Energy-Based Model, EBM is a machine learning method based on the concept of energy in physics. Examples of EBMs include Restricted Boltzmann Machine, RBM, and Deep Belief Network, DBN, which was introduced by Geoffrey Hinton in 2006, which is known as one of the earliest examples of Deep Learning[1].
EBM determines the dependencies between input and latent variables by associating them to real values representing the energy in the system. This is based on the physical law that a low entropy state gives a better representation of the regularity of the subject of interest. Thus, EBM is essentially unsupervised learning, which can be interpreted as achieving the regularity underlying the subject, i.e., feature extraction. This is one of the basic ideas on which deep learning was established, although in a different form afterwards.
Here, we take the problem of classifying handwritten digits as an example and verify the effect on learning accuracy by employing RBM and DBN to perform feature extraction as pretraining. We also reconstruct images from the trained models in this process to visually confirm how the features underlying the dataset were extracted.
RBM is one of the simplest EBMs consisting of two graphs. The two graphs are called the visible layer and the hidden layer, respectively, from the side closer to the input. Nodes in the visible layer correspond to input variables and nodes in the hidden layer correspond to latent variables. Nodes in the same graph, i.e. in the same layer, have no connections, while all visible nodes are connected to all hidden nodes and all hidden nodes are connected to all visible nodes. Therefore, the connections between these layers are symmetric and have no direction. Having no connections in the same graph is what is meant by restricted, while allowing the connections in the same graph is Boltzmann Machine. Since the connections are not directional, the computation in RBM is reversible, i.e., it is possible to propagate from latent variables to input variables in the opposite direction of learning. As a consequence, RBM is a generative model.
For the dataset, we use MNIST, which provides the problem of classifying handwritten digits from 0 to 9.
First, the classification is performed by supervised learning using the smallest multilayer perceptron, MLP, which consists of a single hidden layer. The weights from the input layer to the hidden layer are initialized by random values. Next, we pretrain the weights from the input layer to the hidden layer in unsupervised learning using RBM, and assign the weights to the hidden layer of MLP for supervised learning. Therefore, it is necessary to align the same number of units in the hidden layers of MLP and RBM. This supervised learning after pretraining is called fine-tuning. We compare and verify the accuracy achieved as a result of each learning process.
The actual progress of accuracy is shown in Figure 1. It can be seen that higher accuracy is achieved with pretraining.
Figure 1. Difference in accuracy of MLP with and without pretraining by RBM.
Figure 2. shows the image of handwritten digits reconstructed with pretrained RBM.

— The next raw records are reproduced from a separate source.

(* ===== verification/EngineSpec.v ===== *)
(** * The engine is a store of files

    Runs of the operations of the engine ([lionfs-cluster/src/engine.rs])
    against what is known of each path, and an environment in which the theorem
    is applied: a sparse device of the prototype's size, the reference codecs
    of the store and the ciphers, a hash without collisions and a bincode of
    chunk lists. *)
From S2P Require Import Prelude Clocks Cdc ClusterCore Crypto Dedup Ecc BeTree BeTreeSpec BeTreeFlow BeTreeRefine BeTreeScan Wal Devices StoreModel StoreRef StoreSpec StoreBoot Namespace NamespaceSpec Engine EngineInv.
From Stdlib Require Import NArith ZArith Lia Strings.Byte Strings.String.
From stdpp Require Import base numbers gmap option list strings sorting.
#[local] Open Scope N_scope.

#[local] Abbreviation bytes := (list byte).

Section spec.
Context {D : Type} `{!BlockDevice D} `{!BlockDeviceLaws D} {codec : StoreCodec} {claws : StoreCodecLaws} {hashing : Hashing} {dcodec : DirCodec}
  {cf : CollisionFree} {wcodec : WalCodec} {prims : CryptoPrims} {aead : AeadLaws} {env : EngineEnv} {laws : EngineLaws (D := D)}.
#[local] Abbreviation Engine := (ClusterEngine D).
#[local] Abbreviation M := (EM EngineError Engine).

(** ** Runs *)
Inductive engine_op :=
  | EPut (path : string) (data : bytes) (wall : N) (o : io)
  | EDelete (path : string) (wall : N) (o : io)
  | ESnapshot (name : string) (o : io)
  | ECheckpoint.

Definition engine_step (op : engine_op) : M N :=
  match op with
  | EPut path data wall o => put path data wall o
  | EDelete path wall o => delete_file path wall o
  | ESnapshot name o => take_snapshot name o
  | ECheckpoint => checkpoint_engine ;; mret 0
  end.

Fixpoint engine_run (ops : list engine_op) (e : Engine) : list (EngineError + N) * Engine :=
  match ops with
  | [] => ([], e)
  | op :: ops => let '(r, e) := engine_step op e in let '(rs, e) := engine_run ops e in (r :: rs, e)
  end.

(** Files stay below the width of an extent length (2^27 bytes do), and the
    blob of every checkpoint fits its area. *)
Definition op_ok (op : engine_op) (e : Engine) : Prop :=
  match op with
  | EPut _ data _ _ => (32 * length data + 25 < N.to_nat two32)%nat
  | ECheckpoint => blob_fits e
  | _ => True
  end.

Fixpoint run_ok (ops : list engine_op) (e : Engine) : Prop :=
  match ops with [] => True | op :: ops => op_ok op e ∧ run_ok ops (snd (engine_step op e)) end.

(** The errors an operation may return. *)
Definition op_error (op : engine_op) (er : EngineError) : Prop :=
  match op with
  | EPut _ _ _ _ => write_error er
  | EDelete _ _ _ => (∃ d, er = EDag d) ∨ ∃ w, er = EWal w
  | ESnapshot _ _ => False
  | ECheckpoint => er = ECodec
  end.

(** ** The specification: what is known of each path

    [Some (Some data)] is a file with these bytes, [Some None] a deleted file,
    [None] a path nothing is said about. A write or deletion that succeeds, or
    only fails to reach the log, settles its path and leaves unrelated paths
    alone. *)
Definition took_effect (r : EngineError + N) : bool := match r with inr _ => true | inl (EWal _) => true | inl _ => false end.

Definition settle (path : string) (c : option bytes) (f : list string → option (option bytes)) (q : list string) : option (option bytes) :=
  if decide (q = path_parts path) then Some c
  else if decide (path_parts path `prefix_of` q ∨ q `prefix_of` path_parts path) then None else f q.

Definition expect_step (op : engine_op) (r : EngineError + N) (f : list string → option (option bytes)) : list string → option (option bytes) :=
  match op with
  | EPut path data _ _ => if took_effect r then settle path (Some data) f else f
  | EDelete path _ _ => if took_effect r then settle path None f else f
  | _ => f
  end.

Fixpoint expect (ops : list engine_op) (rs : list (EngineError + N)) (f : list string → option (option bytes)) : list string → option (option bytes) :=
  match ops, rs with op :: ops, r :: rs => expect ops rs (expect_step op r f) | _, _ => f end.

Definition knows (e : Engine) (X : list ext) (f : list string → option (option bytes)) : Prop := ∀ q c, f q = Some c → found e X q c.

Lemma found_same (e : Engine) X (e' : Engine) X' q c : evolves e X e' X' → same_tree e e' → found e X q c → found e' X' q c.
Proof.
  intros Hev [Hr Hs] (h & v & Hres & Hv & Hc). exists h, v. rewrite Hs. split_and!; [done|by eapply lookup_weaken; [|apply Hev]|].
  destruct c; [|done]. destruct Hc. split; [done|]. by eapply version_reads_mono; [apply Hev|].
Qed.

Lemma knows_same (e : Engine) X (e' : Engine) X' f : evolves e X e' X' → same_tree e e' → knows e X f → knows e' X' f.
Proof. intros Hev Hs Hk q c Hq. eapply found_same; [done..|by apply Hk]. Qed.

Lemma knows_settle (e : Engine) X (e' : Engine) X' f path h k c content : evolves e X e' X' → linked e e' path h k content → knows e X f →
  match c with Some data => k = KFile ∧ ∀ v, content_hash v = content → version_reads e' X' v data | None => k = KTombstone end →
  knows e' X' (settle path c f).
Proof.
  intros Hev ((v & Hv & Hkv & Hcv) & Hres & Hun) Hk Hc q c'. unfold settle. destruct (decide (q = path_parts path)) as [->|Hne].
  - intros [= <-]. exists h, v. split_and!; [done..|]. destruct c as [data|]; [destruct Hc as [-> Hd]; split; [done|by apply Hd]|by subst].
  - destruct (decide _) as [|Hrel]; [done|]. intros Hq%Hk. destruct Hq as (h' & v' & Hres' & Hv' & Hc'). exists h', v'.
    split_and!; [rewrite Hun; [done|split; intros ?; apply Hrel; [by left|by right]]|by eapply lookup_weaken; [|apply Hev]|].
    destruct c'; [|done]. destruct Hc'. split; [done|]. by eapply version_reads_mono; [apply Hev|].
Qed.
(** What one operation does to what is known, to the versions, and its result. *)
Lemma engine_step_ok n (e : Engine) X op f : engine_inv n e X → n + 2 < two64 → op_ok op e → knows e X f →
  wp (engine_step op) e (λ r e', ∃ X', engine_inv (n + 1) e' X' ∧ evolves e X e' X' ∧ knows e' X' (expect_step op r f) ∧
    match r with
    | inl er => op_error op er
    | inr h => match op with EPut _ data _ _ => ∃ v, repo (e_ns e') !! h = Some v ∧ kind v = KFile ∧ version_reads e' X' v data | _ => True end
    end).
Proof.
  intros Hi Hn Hop Hk. destruct op as [path data wall o|path wall o|name o|]; cbn [engine_step op_ok] in *.
  - eapply wp_mono; [by apply (put_ok n e X)|]. cbv beta. intros [er|h] e' (X' & Hi' & Hev & Hr); exists X'; (split_and!; [done|done|..]); cbn [expect_step].
    + destruct Hr as [_ [[Hs Hw]|[[w ->] (h & c & Hl & Hd)]]]; [|by eapply (knows_settle e X)].
      assert (took_effect (inl er) = false) as -> by (destruct er; try done; by edestruct Hw). by eapply knows_same.
    + apply Hr.
    + destruct Hr as (c & Hl & Hd). by eapply (knows_settle e X).
    + destruct Hr as (c & ((v & Hv & Hkv & Hcv) & _) & Hd). exists v. split_and!; [done..|by apply Hd].
  - eapply wp_mono; [by apply (delete_ok n e X)|]. cbv beta. intros [er|h] e' (Hi' & Hev & Hr); exists X; (split_and!; [done|done|..]); cbn [expect_step]; try done.
    + destruct Hr as [[[d ->] Hs]|[[w ->] (h & c & Hl)]]; cbn [took_effect]; [by eapply knows_same|by eapply (knows_settle e X)].
    + cbn [op_error]. destruct Hr as [[? _]|[? _]]; [by left|by right].
    + destruct Hr as (h' & c & Hl). by eapply (knows_settle e X).
  - eapply wp_mono; [by apply (take_snapshot_ok n e X)|]. cbv beta. intros r e' (Hi' & Hev & Hs & root & ->). exists X.
    split_and!; [by apply (engine_inv_le n); [lia|]|done|by eapply knows_same|done].
  - apply wp_bind. eapply wp_mono; [by apply (checkpoint_ok n e X)|]. cbv beta. intros [er|u] e' (Hi' & Hev & Hs & Hr); exists X; (split_and!; [done|done|by eapply knows_same|done]).
Qed.
Lemma engine_run_ok ops : ∀ n (e : Engine) X f, engine_inv n e X → n + N.of_nat (length ops) + 2 < two64 → run_ok ops e → knows e X f →
  let '(rs, e') := engine_run ops e in ∃ X', engine_inv (n + N.of_nat (length ops)) e' X' ∧ evolves e X e' X' ∧ knows e' X' (expect ops rs f) ∧
    Forall2 (λ op r, match r with
                     | inl er => op_error op er
                     | inr h => match op with EPut _ data _ _ => ∃ v, repo (e_ns e') !! h = Some v ∧ kind v = KFile ∧ version_reads e' X' v data | _ => True end
                     end) ops rs.
Proof.
  induction ops as [|op ops IH]; intros n e X f Hi Hn Hok Hk; cbn [engine_run run_ok length] in *.
  { exists X. rewrite N.add_0_r. split_and!; [done|apply evolves_refl|done|constructor]. }
  destruct Hok as [Hop Hok]. pose proof (engine_step_ok n e X op f Hi ltac:(lia) Hop Hk) as Hst. unfold wp in Hst.
  destruct (engine_step op e) as [r e1]. cbn [fst snd] in *. destruct Hst as (X1 & Hi1 & Hev1 & Hk1 & Hr1).
  specialize (IH (n + 1) e1 X1 (expect_step op r f) Hi1 ltac:(lia) Hok Hk1). destruct (engine_run ops e1) as [rs e2].
  destruct IH as (X2 & Hi2 & Hev2 & Hk2 & Hall). exists X2. split_and!; [by replace (n + N.of_nat (S (length ops))) with (n + 1 + N.of_nat (length ops)) by lia|by eapply evolves_trans|done|].
  constructor; [|done]. destruct r as [er|h]; [done|]. destruct op; try done. destruct Hr1 as (v & Hv & Hkv & Hd). exists v.
  split_and!; [by eapply lookup_weaken; [|apply Hev2]|done|]. by eapply version_reads_mono; [apply Hev2|].
Qed.

(** ** A new engine *)
Definition proto_geo : StoreGeometry := mkGeo GEO_ZONES GEO_ZONE_SIZE GEO_SEGMENT.

Lemma empty_engine_ok cfg s key ec c (e : Engine) w : store_inv s [] → has_header s → epoch s = 1 → chunker_ok c → empty_engine cfg s w key ec c = inr e →
  engine_inv 0 e [].
Proof.
  intros Hs Hh He Hc. unfold empty_engine. destruct (ns_new_ok 1 1000000000) as (ns & En & Hn & _ & Hone & v & Hv & Hts).
  assert (root_chain ns = [(1000000000, root_head ns)] ∧ kind v = KDirectory) as [Hch Hkv].
  { unfold ns_new, repo_put in En. destruct (negb _) in En; [done|]. injection En as <-. split; [done|]. cbn [repo root_head] in Hv.
    rewrite lookup_insert_eq in Hv. by injection Hv as <-. }
  rewrite En. destruct (be_new index_config) as [t|] eqn:Et; [|done]. destruct (be_new_good _ t Et) as (g & Hg & Hseq & _). intros [= <-].
  constructor; cbn [e_store chunk_map e_dedup e_domain e_ns e_chunker path_index]; try done.
  - by rewrite He.
  - intros h [sc Hsc]. by rewrite lookup_empty in Hsc.
  - intros h [en Hen]. cbn [entries index_new] in Hen. by rewrite lookup_empty in Hen.
  - exists [], 1000000000. by rewrite Hch.
  - intros h w' Hw Hk. assert (h = root_head ns) as -> by (apply Hone; by eexists). congruence.
  - by exists g.
  - by rewrite Hseq.
Qed.

Lemma build_ok (d : D) cfg key e : dinv d → build d cfg key = inr e → engine_inv 0 e [].
Proof.
  intros Hd. unfold build. destruct (format d GEO_ZONES GEO_ZONE_SIZE GEO_SEGMENT) as [s|] eqn:Ef; [|done].
  destruct (format_ok d proto_geo s) as (Hs & [Hh _] & Hg & He); [done|by split_and!|intros; apply always_safe|done|].
  destruct (codec_for cfg) as [er|ec]; [done|]. unfold chunker_for. destruct (chunker_new_ok (mkChunkerConfig (chunk_avg_bytes cfg) (chunk_min_bytes cfg) (chunk_max_bytes cfg)))
    as [E|(c & E & _ & _ & Hc)]; rewrite E; [done|]. intros Hb. eapply empty_engine_ok; [done| |done|done|exact Hb]. unfold has_header. by rewrite Hg.
Qed.

End spec.

(** ** A reference environment *)
#[local] Existing Instance code_hashing.
#[local] Existing Instance code_dirs.
#[local] Existing Instance code_free.

Definition test_device : SparseDevice := mkSparse (total_size proto_geo) [].
Definition engine_cfg : EngineConfig := mkConfig 1024 512 600 0 0 Full.
Definition test_key : bytes := replicate 32 x07.

(** A chunk list as its length in 8 bytes and 32 bytes per hash. *)
Definition enc_hashes (l : list N) : option bytes :=
  if forallb (λ h, h <? 256 ^ 32) l then Some (be_bytes 8 (N.of_nat (length l)) ++ concat (map (be_bytes 32) l)) else None.

Fixpoint dec_fixed (fuel : nat) (b : bytes) : list N :=
  match fuel, b with S fuel, _ :: _ => of_be (take 32 b) :: dec_fixed fuel (drop 32 b) | _, _ => [] end.
Definition dec_hashes (b : bytes) : option (list N) := Some (dec_fixed (length b) (drop 8 b)).

Lemma dec_fixed_ok l fuel : Forall (λ h, h < 256 ^ 32) l → (length l ≤ fuel)%nat → dec_fixed fuel (concat (map (be_bytes 32) l)) = l.
Proof.
  intros Hl. revert fuel. induction Hl as [|h l Hh Hl IH]; intros fuel Hf; [by destruct fuel|]. destruct fuel as [|fuel]; [cbn in Hf; lia|]. cbn [map concat length] in *.
  pose proof (length_be_bytes 32 h) as Hb. set (rest := concat (map (be_bytes 32) l)) in *.
  assert (∃ x r, be_bytes 32 h ++ rest = x :: r) as (x & r & E) by (destruct (be_bytes 32 h); [done|by eexists _, _]).
  assert (of_be (take 32 (be_bytes 32 h ++ rest)) = h ∧ drop 32 (be_bytes 32 h ++ rest) = rest) as [H1 H2].
  { split; [by apply be_field_here|]. rewrite <- Hb at 1. apply drop_app_length. }
  rewrite E in *. cbn [dec_fixed]. rewrite H1, H2. f_equal. apply IH. lia.
Qed.

#[local] Instance test_env : EngineEnv := {|
  serialize_key k := fst k ++ be_bytes 8 (snd k);
  ser_hashes := enc_hashes; de_hashes := dec_hashes;
  vnode_to_bytes _ := []; vnode_from_bytes _ := None; ser_state _ := None; de_state _ := None;
  keys_of m := map fst (map_to_list m); below_threshold _ := false; less_live _ _ := false |}.
#[local] Instance nul_wal : WalCodec := {| ser _ := Some []; de _ := None; crc32 _ := 0 |}.

#[local] Instance test_laws : EngineLaws (D := SparseDevice).
Proof.
  constructor; cbn [ser_hashes de_hashes test_env]; [apply code_hash_inj|done|..|exact rle_law|done]; unfold enc_hashes, dec_hashes; intros l b;
    (destruct (forallb _ l) eqn:Hl; [|done]); intros He; apply (inj Some) in He as <-.
  - f_equal. rewrite length_app, length_be_bytes. rewrite drop_app_length' by (by rewrite length_be_bytes). apply dec_fixed_ok.
    + apply Forall_forall. intros h Hh. rewrite forallb_forall in Hl. apply N.ltb_lt, Hl. by apply list_elem_of_In.
    + assert (length l ≤ length (concat (map (be_bytes 32) l)))%nat; [|lia]. clear. induction l as [|h l IH]; [done|]. cbn [map concat length].
      rewrite length_app, length_be_bytes. lia.
  - rewrite length_app, length_be_bytes. f_equal. clear. induction l as [|h l IH]; [done|]. cbn [map concat length].
    rewrite length_app, length_be_bytes, IH. lia.
Qed.

(** A new engine on the sparse device. *)
Lemma test_build : ∃ e, build test_device engine_cfg test_key = inr e.
Proof.
  unfold build. destruct (format test_device GEO_ZONES GEO_ZONE_SIZE GEO_SEGMENT) as [s|] eqn:Ef; [|exfalso; vm_compute in Ef; discriminate].
  change (codec_for engine_cfg) with (@inr EngineError (option RsCodec) None). unfold chunker_for.
  change (mkChunkerConfig (chunk_avg_bytes engine_cfg) (chunk_min_bytes engine_cfg) (chunk_max_bytes engine_cfg)) with test_config. rewrite test_chunker_new.
  unfold empty_engine. destruct (ns_new_ok 1 1000000000) as (ns & -> & _). cbn. by eexists.
Qed.

Definition engine_ops : list engine_op :=
  [EPut "/a/b" [x01; x02] 5 IoOk; ESnapshot "s" IoOk; EPut "/c" [x01; x02] 6 SyncFails; EDelete "/a/b" 7 IoOk].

Figure 2. Reconstructed handwritten digits image with pretrained RBM.
Even before deep learning, it was known that multilayer neural networks have the potential to learn more complex subjects because they are hierarchical and have many learning parameters. On the other hand, multilayer neural networks have issues such as vanishing gradient and overfitting, making it difficult to effectively progress the learning process.
DBN is one of the answers to these problems, where each layer of a multilayered neural network corresponds to RBM, and unsupervised pretraining is performed in each RBM to extract hierarchical features step by step. Unsupervised learning is performed in the order from the layer closest to the input, with the visible layer of the RBM closest to the input being directly connected to the input, and the visible layers of the other RBMs being connected to the hidden layers of the RBMs on the side closer to the input. In this pretrained multilayer neural network is less prone to vanishing gradient and overfitting due to the feature extraction at each stage. A pretrained MLP with a single RBM can be considered a minimal DBN.
DBN is a generative model because they are derived from RBMs, and it is also a graphical model in which input variables are represented by the combination of latent variables.
The transition of accuracy achieved by actually training with DBN is shown in Figure 3. Again, higher accuracy is achieved with pretraining.
Figure 3. Difference in accuracy of DBN with and without pretraining.
The image of handwritten digits input reconstructed with pretrained DBN is shown in Figure 4.
Figure 4. Reconstructed handwritten digits image with pretrained DBN.
As the applications of my work, I applied DBN to a virtual screening for drug discovery in 2014, and the paper summarizing the results was published in 2017. A virtual screening based on Quantitative Structure-Activity Relationship, QSAR was suitable for early deep learning because it deals with real vectors representing drug candidate compounds as input.
- [1] G.E. Hinton et al., A fast learning algorithm for deep belief nets, Neural Computation, 2006.